Work request
Lines from the line with "forall db', finalResourceCapabilityCondition" to the line with "(** Capabilities are" in the entries below, and only those, must be output exactly, with both ends included.

(Beginning of Input data)

(** A page that stayed below the limit holds every row. *)
Lemma order_limit_complete {R} (leb : R -> R -> bool) n (l : list R) :
  0 <= n -> Z.of_nat (length (order_limit leb (n + 1) l)) <= n -> order_limit leb (n + 1) l ≡ₚ l.
Proof.
  intros Hn Hl. unfold order_limit in *. rewrite length_take in Hl.
  assert (length (order_by leb l) = length l) as Hlen by (by rewrite order_by_perm).
  rewrite take_ge by lia. apply order_by_perm.
Qed.

Lemma loadMonitoringAccess_rows db slug user a : loadMonitoringAccess db slug user = Ok a ->
  activeRoleCondition (Access (m_workspaceId a) user (m_role a)) db = true /\
  (m_role a = admin \/ m_grants a ≡ₚ subject_grants (m_workspaceId a) user db).
Proof.
  unfold loadMonitoringAccess. cbv zeta. intros H.
  match type of H with match ?r with _ => _ end = _ => destruct r as [|[w role] rest] eqn:Er; [discriminate|] end.
  assert (Hin : (w, role) ∈ ((w, role) :: rest)) by (by left). rewrite <- Er in Hin.
  apply list_elem_of_bind in Hin as (w' & Hin & _). apply list_elem_of_bind in Hin as (m & Hin & Hm).
  destruct (_ && _) eqn:E in Hin; [|by apply elem_of_nil in Hin].
  apply list_elem_of_singleton in Hin. injection Hin as -> ->. bool_hyps.
  assert (Hact : activeRoleCondition (Access (ws_id w') user (mb_role m)) db = true).
  { apply existsb_exists_elem. exists m. split; [done|]. cbn. rewrite !bool_decide_eq_true_2 by done. done. }
  destruct (eqb (mb_role m) admin) eqn:Ea.
  - injection H as <-. cbn. split; [done|]. left. by bool_hyps.
  - destruct (_ <? _) eqn:El; [discriminate|]. injection H as <-. cbn. split; [done|]. right.
    apply order_limit_complete; [done|]. by bool_hyps.
Qed.

Lemma final_is_read access user t ws id c db :
  finalResourceCapabilityCondition access user t ws id c db =
    resourceCapabilityCondition (Access ws user (m_role access)) t id c db.
Proof.
  unfold finalResourceCapabilityCondition, resourceCapabilityCondition, activeRoleCondition,
    grantAllowCondition, grantDenyCondition. cbn. by destruct (m_role access).
Qed.

(** C2: a request's three authorisation checks agree. When the access loads, for every resource and
    capability the page's decision on the loaded grants, the read statements' condition and the
    write statement's final condition give the same answer on the database it was loaded from
    (the loaded grants are complete, or loading fails with 503); and on the database of the
    later write the final condition is exactly the read condition evaluated afresh, so a role
    or grant revoked in between stops the write. *)
Theorem authorization_checks_agree db slug user a (Hl : loadMonitoringAccess db slug user = Ok a) t id c :
  canAccessResource (m_role a) (m_grants a) t id c =
    resourceCapabilityCondition (Access (m_workspaceId a) user (m_role a)) t id c db /\
  finalResourceCapabilityCondition a user t (m_workspaceId a) id c db =
    canAccessResource (m_role a) (m_grants a) t id c /\
  forall db', finalResourceCapabilityCondition a user t (m_workspaceId a) id c db' =
    activeRoleCondition (Access (m_workspaceId a) user (m_role a)) db' &&
    canAccessResource (m_role a) (subject_grants (m_workspaceId a) user db') t id c.
Proof.
  destruct (loadMonitoringAccess_rows _ _ _ _ Hl) as [Hact Hg].
  assert (Hread : resourceCapabilityCondition (Access (m_workspaceId a) user (m_role a)) t id c db =
    canAccessResource (m_role a) (m_grants a) t id c).
  { rewrite resourceCapability_decides, Hact. cbn. destruct Hg as [Ha|Hg].
    - unfold canAccessResource. by rewrite Ha.
    - symmetry. by apply canAccessResource_perm. }
  rewrite final_is_read, Hread. split; [done|]. split; [done|]. intros db'.
  by rewrite final_is_read, resourceCapability_decides.
Qed.

Definition sample_db : control_db := ControlDb
  [Membership "w" "u" member active]
  [GrantRow "w" "u" (Grant RMachine "m1" manage allow); GrantRow "w" "u" (Grant RMachine "m2" view deny);
   GrantRow "w" "u" (Grant RMachine "m2" manage allow)] [] []
  [WorkspaceRow "w" "acme" 1 "d" 10 None].
Example authorization_checks_agree_witness :
  exists a, loadMonitoringAccess sample_db "acme" "u" = Ok a /\
    canAccessResource (m_role a) (m_grants a) RMachine "m1" view = true /\
    canAccessResource (m_role a) (m_grants a) RMachine "m2" manage = false /\
    finalResourceCapabilityCondition a "u" RMachine (m_workspaceId a) "m1" view sample_db =
      canAccessResource (m_role a) (m_grants a) RMachine "m1" view.
Proof.
  eexists. split; [reflexivity|]. split; [reflexivity|]. split; [reflexivity|].
  apply (authorization_checks_agree sample_db "acme" "u" _ eq_refl RMachine "m1" view).
Defined.

(** Capabilities are ordered and denials win: whoever may manage may view; a matching deny of the
    capability (or of view) refuses everyone but an admin, whatever else is granted; and nobody
    but an admin gets in without an allow grant. For containers the machine's grants are a
    fallback that a container deny overrides. *)
Theorem access_order role grants t id c machineId :
  (canAccessResource role grants t id manage = true -> canAccessResource role grants t id view = true) /\
  (forall g, g ∈ grants -> resourceType g = t -> resourceId g = id -> deniesCapability g c = true ->
     role = member -> canAccessResource role grants t id c = false) /\
  (canAccessResource role grants t id c = true -> role = admin \/
     exists g, g ∈ grants /\ resourceType g = t /\ resourceId g = id /\ effect g = allow) /\
  (forall g, g ∈ grants -> resourceType g = RContainer -> resourceId g = id -> deniesCapability g c = true ->
     role = member -> canAccessContainer role grants machineId id c = false).
Proof.
  assert (Hrel : forall t g, g ∈ grants -> resourceType g = t -> resourceId g = id ->
    g ∈ List.filter (grant_for t id) grants).
  { intros t' g Hg <- <-. apply filter_In_elem. split; [done|]. unfold grant_for. by rewrite !bool_decide_eq_true_2. }
  unfold canAccessResource, canAccessContainer. cbv zeta. split_and!.
  - destruct (eqb role admin); [done|]. set (l := List.filter _ _).
    destruct (existsb (fun g => deniesCapability g manage) l) eqn:Ed; [done|]. intros Ha.
    assert (existsb (fun g => deniesCapability g view) l = false) as ->.
    { apply existsb_false_elem. intros g Hg. pose proof (proj1 (existsb_false_elem _ _) Ed g Hg) as Hd.
      destruct g as [? ? [] []]; done. }
    apply existsb_exists_elem in Ha as (g & Hg & Ha). apply existsb_exists_elem. exists g. split; [done|].
    destruct g as [? ? [] []]; done.
  - intros g Hg Ht Hi Hd ->. change (eqb member admin) with false. cbv iota.
    assert (existsb (fun g => deniesCapability g c) (List.filter (grant_for t id) grants) = true) as ->; [|done].
    apply existsb_exists_elem. exists g. eauto.
  - destruct (eqb_admin role) as [Ha|Hm]; [bool_hyps; by left|]. rewrite Hm.
    change (eqb member admin) with false. cbv iota. destruct (existsb _ _); [done|]. intros Ha. right.
    apply existsb_exists_elem in Ha as (g & Hg & Ha). apply filter_In_elem in Hg as [Hg Hf].
    unfold grant_for, allowsCapability in *. exists g. by bool_hyps.
  - intros g Hg Ht Hi Hd ->. change (eqb member admin) with false. cbv iota.
    assert (existsb (fun g => deniesCapability g c) (List.filter (grant_for RContainer id) grants) = true) as ->; [|done].
    apply existsb_exists_elem. exists g. eauto.
Qed.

(End of Input data)

Result below
  forall db', finalResourceCapabilityCondition a user t (m_workspaceId a) id c db' =
    activeRoleCondition (Access (m_workspaceId a) user (m_role a)) db' &&
    canAccessResource (m_role a) (subject_grants (m_workspaceId a) user db') t id c.
Proof.
  destruct (loadMonitoringAccess_rows _ _ _ _ Hl) as [Hact Hg].
  assert (Hread : resourceCapabilityCondition (Access (m_workspaceId a) user (m_role a)) t id c db =
    canAccessResource (m_role a) (m_grants a) t id c).
  { rewrite resourceCapability_decides, Hact. cbn. destruct Hg as [Ha|Hg].
    - unfold canAccessResource. by rewrite Ha.
    - symmetry. by apply canAccessResource_perm. }
  rewrite final_is_read, Hread. split; [done|]. split; [done|]. intros db'.
  by rewrite final_is_read, resourceCapability_decides.
Qed.

Definition sample_db : control_db := ControlDb
  [Membership "w" "u" member active]
  [GrantRow "w" "u" (Grant RMachine "m1" manage allow); GrantRow "w" "u" (Grant RMachine "m2" view deny);
   GrantRow "w" "u" (Grant RMachine "m2" manage allow)] [] []
  [WorkspaceRow "w" "acme" 1 "d" 10 None].
Example authorization_checks_agree_witness :
  exists a, loadMonitoringAccess sample_db "acme" "u" = Ok a /\
    canAccessResource (m_role a) (m_grants a) RMachine "m1" view = true /\
    canAccessResource (m_role a) (m_grants a) RMachine "m2" manage = false /\
    finalResourceCapabilityCondition a "u" RMachine (m_workspaceId a) "m1" view sample_db =
      canAccessResource (m_role a) (m_grants a) RMachine "m1" view.
Proof.
  eexists. split; [reflexivity|]. split; [reflexivity|]. split; [reflexivity|].
  apply (authorization_checks_agree sample_db "acme" "u" _ eq_refl RMachine "m1" view).
Defined.

(** Capabilities are ordered and denials win: whoever may manage may view; a matching deny of the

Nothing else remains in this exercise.